From the looks, it installs the above plugin, and changes `app.update.lastUpdateTime.xpi-signature-verification` to `1556945257`

I can't get it to work in ESR 60 though. Getting file not found on "resource://gre/modules/addons/XPIDatabase.jsm"

edit: The linked XPI definitely seems to add the new certificate, whatever mechanism used to reverify the signatures just doesn't seem to work in 60.

edit2: Restarting Firefox appears to have forced the reverify... Possibly a flag that I twiddled with though, hard to be sure. Either way, the above should help people get everything running again without having to enable studies/normandy.

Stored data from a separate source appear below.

(* ===== verification/GoLib.v ===== *)
(** * The parts of Go and of its standard library the program uses

    Machine integers, time, big-endian bytes, formatting, the iteration
    order of maps, [encoding/gob] streams, and a small program monad with
    mutexes and run-time panics. *)

From Stdlib Require Import ZArith Lia Strings.Byte.
From stdpp Require Import base tactics list gmap strings pretty fin_maps sorting.
From S2P Require Import Prelude.

Open Scope Z_scope.

(** ** Machine integers *)

Module Int.
(** [uintN(z)] and [intN(z)]: the value kept by a conversion to an N-bit
    unsigned or signed (two's complement) integer. *)
Definition uint (w z : Z) : Z := z mod 2 ^ w.
Definition sint (w z : Z) : Z := (z + 2 ^ (w - 1)) mod 2 ^ w - 2 ^ (w - 1).

Definition uint8 := uint 8.
Definition uint16 := uint 16.
Definition uint32 := uint 32.
Definition uint64 := uint 64.
Definition int8 := sint 8.
Definition int32 := sint 32.
Definition int64 := sint 64.

Definition in_uint (w z : Z) : Prop := 0 ≤ z < 2 ^ w.
Definition in_sint (w z : Z) : Prop := - 2 ^ (w - 1) ≤ z < 2 ^ (w - 1).

Lemma uint_small w z : in_uint w z → uint w z = z.
Proof. apply Z.mod_small. Qed.

Lemma uint64_small z : 0 ≤ z < 2 ^ 64 → uint64 z = z.
Proof. apply uint_small. Qed.

Lemma uint_range w z : 0 ≤ w → in_uint w (uint w z).
Proof. intros. apply Z.mod_pos_bound. by apply Z.pow_pos_nonneg. Qed.

Lemma pow_half w : 0 < w → 2 ^ w = 2 * 2 ^ (w - 1).
Proof. intros. rewrite <- Z.pow_succ_r by lia. f_equal; lia. Qed.

Lemma sint_small w z : 0 < w → in_sint w z → sint w z = z.
Proof.
  intros Hw [??]. unfold sint. pose proof (pow_half w Hw).
  rewrite Z.mod_small; lia.
Qed.

Lemma sint_range w z : 0 < w → in_sint w (sint w z).
Proof.
  intros Hw. unfold sint, in_sint. pose proof (pow_half w Hw) as Hp.
  assert (0 < 2 ^ (w - 1)) by (apply Z.pow_pos_nonneg; lia).
  pose proof (Z.mod_pos_bound (z + 2 ^ (w - 1)) (2 ^ w)). lia.
Qed.

Lemma int64_small z : - 2 ^ 63 ≤ z < 2 ^ 63 → int64 z = z.
Proof. by apply (sint_small 64). Qed.

Lemma int32_small z : - 2 ^ 31 ≤ z < 2 ^ 31 → int32 z = z.
Proof. by apply (sint_small 32). Qed.

(** Converting back and forth between the signed and the unsigned type of
    the same width is the identity. *)
Lemma sint_uint w z : 0 < w → in_sint w z → sint w (uint w z) = z.
Proof.
  intros Hw Hz. rewrite <- (sint_small w z Hw Hz) at 2.
  unfold sint, uint. by rewrite Zplus_mod_idemp_l.
Qed.
End Int.

Import Int.

(** ** Time

    A [time.Time] is the number of nanoseconds since the zero time
    (January 1 of year 1), so that [IsZero] is the test against 0.  Every
    operation that reads the clock takes the reading as an argument. *)

Module Time.
Definition IsZero (t : Z) : bool := t =? 0.
Definition Before (t u : Z) : bool := t <? u.
Definition After (t u : Z) : bool := u <? t.
(** [Sub] saturates at the bounds of a [time.Duration]. *)
Definition Sub (t u : Z) : Z := Z.max (- 2 ^ 63) (Z.min (2 ^ 63 - 1) (t - u)).
Definition Add (t d : Z) : Z := t + d.
Definition Milliseconds (d : Z) : Z := Z.quot d 1000000.
Definition Second : Z := 1000000000.
Definition Millisecond : Z := 1000000.
(** Nanoseconds from the zero time to the Unix epoch. *)
Definition unixEpoch : Z := 62135596800 * Second.
Definition UnixNano (t : Z) : Z := int64 (t - unixEpoch).
Definition Unix (t : Z) : Z := (t - unixEpoch) / Second.
End Time.

(** ** Bytes and big-endian integers *)

Module Bytes.
#[export] Instance byte_eq_dec : EqDecision byte := Byte.byte_eq_dec.

#[export] Instance byte_countable : Countable byte.
Proof. apply (inj_countable Byte.to_N Byte.of_N), Byte.of_to_N. Defined.

Definition to_Z (b : byte) : Z := Z.of_N (Byte.to_N b).

(** The conversion [byte(z)]. *)
Definition of_Z (z : Z) : byte :=
  match Byte.of_N (Z.to_N (z mod 256)) with Some b => b | None => x00 end.

Lemma to_Z_range b : 0 ≤ to_Z b < 256.
Proof. unfold to_Z. pose proof (Byte.to_N_bounded b). lia. Qed.

Lemma to_of_Z z : to_Z (of_Z z) = z mod 256.
Proof.
  unfold of_Z, to_Z. pose proof (Z.mod_pos_bound z 256 eq_refl) as Hr.
  destruct (Byte.of_N _) as [b|] eqn:E.
  - apply Byte.to_of_N in E. rewrite E. lia.
  - apply Byte.of_N_None_iff in E. lia.
Qed.

Lemma to_Z_inj a b : to_Z a = to_Z b → a = b.
Proof.
  unfold to_Z. intros H%N2Z.inj.
  pose proof (Byte.of_to_N a). pose proof (Byte.of_to_N b). congruence.
Qed.

Lemma of_to_Z b : of_Z (to_Z b) = b.
Proof. apply to_Z_inj. rewrite to_of_Z. apply Z.mod_small, to_Z_range. Qed.

(** The [n] bytes of [z], most significant first: what
    [binary.BigEndian.PutUint64] and the hand-written header loops
    [byte((z >> (56 - i*8)) & 0xFF)] store. *)
Fixpoint be (n : nat) (z : Z) : list byte :=
  match n with
  | O => []
  | S n' => of_Z (Z.shiftr z (8 * Z.of_nat n')) :: be n' z
  end.

(** [binary.BigEndian.Uint16/32/64]. *)
Definition unbe (bs : list byte) : Z :=
  fold_left (λ acc b, Z.lor (Z.shiftl acc 8) (to_Z b)) bs 0.

Lemma length_be n z : length (be n z) = n.
Proof. induction n; simpl; congruence. Qed.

replies(5): >>19826115 #>>19826755 #>>19827210 #>>19827215 #>>19827221 #
1. gpm ◴[04 May 19 14:45 UTC] No.19826755[source]
Hey, if you just click on that storage.googleapis.com link it installs the hotfix directly without having to enable normandy ;)
replies(6): >>19826795 #>>19826847 #>>19826887 #>>19827014 #>>19827736 #>>19828312 #
2. option_greek ◴[04 May 19 14:54 UTC] No.19826795[source]
This should be sticky comment somewhere on the top of the comments. It bought all the addons back for me.
3. jwalton ◴[04 May 19 15:02 UTC] No.19826847[source]
It does, but it didn't fix anything for me. All my extensions are still gone. :(
replies(1): >>19826864 #
4. gpm ◴[04 May 19 15:05 UTC] No.19826864[source]
You might have to reinstall them unfortunately, on the system I figured that out on Firefox had decided to uninstall them (I think because I had to update the browser from the ancient version the user was using first).
5. ◴[04 May 19 15:09 UTC] No.19826887[source]
6. classichasclass ◴[04 May 19 15:25 UTC] No.19827014[source]
Just tried on Android. Hooray!
replies(1): >>19827192 #
7. mateus1 ◴[04 May 19 15:52 UTC] No.19827192[source]
Clicking the URL was the only way I was able to get the hotfix on Firefox mobile for Android
8. reader_1000 ◴[04 May 19 17:07 UTC] No.19827736[source]
Unrelated to cert problem: Yes, clicking on the link installs the plugin, but it is suprising to see that firefox claims that it is the news.ycombinator.com, not storage.googleapis.com, that wants to install plugin. Could it be a security issue since if an attacker somehow manages the post/inject a link for a malicious plugin in a credible site, firefox will claim that plugin is from that site?
replies(1): >>19827781 #
9. DoctorOetker ◴[04 May 19 17:15 UTC] No.19827781[source]
oh wow! that's really bad
10. devcpp ◴[04 May 19 18:35 UTC] No.19828312[source]
I just installed some random googleapis link. This is so stupid, and very disappointing from Mozilla.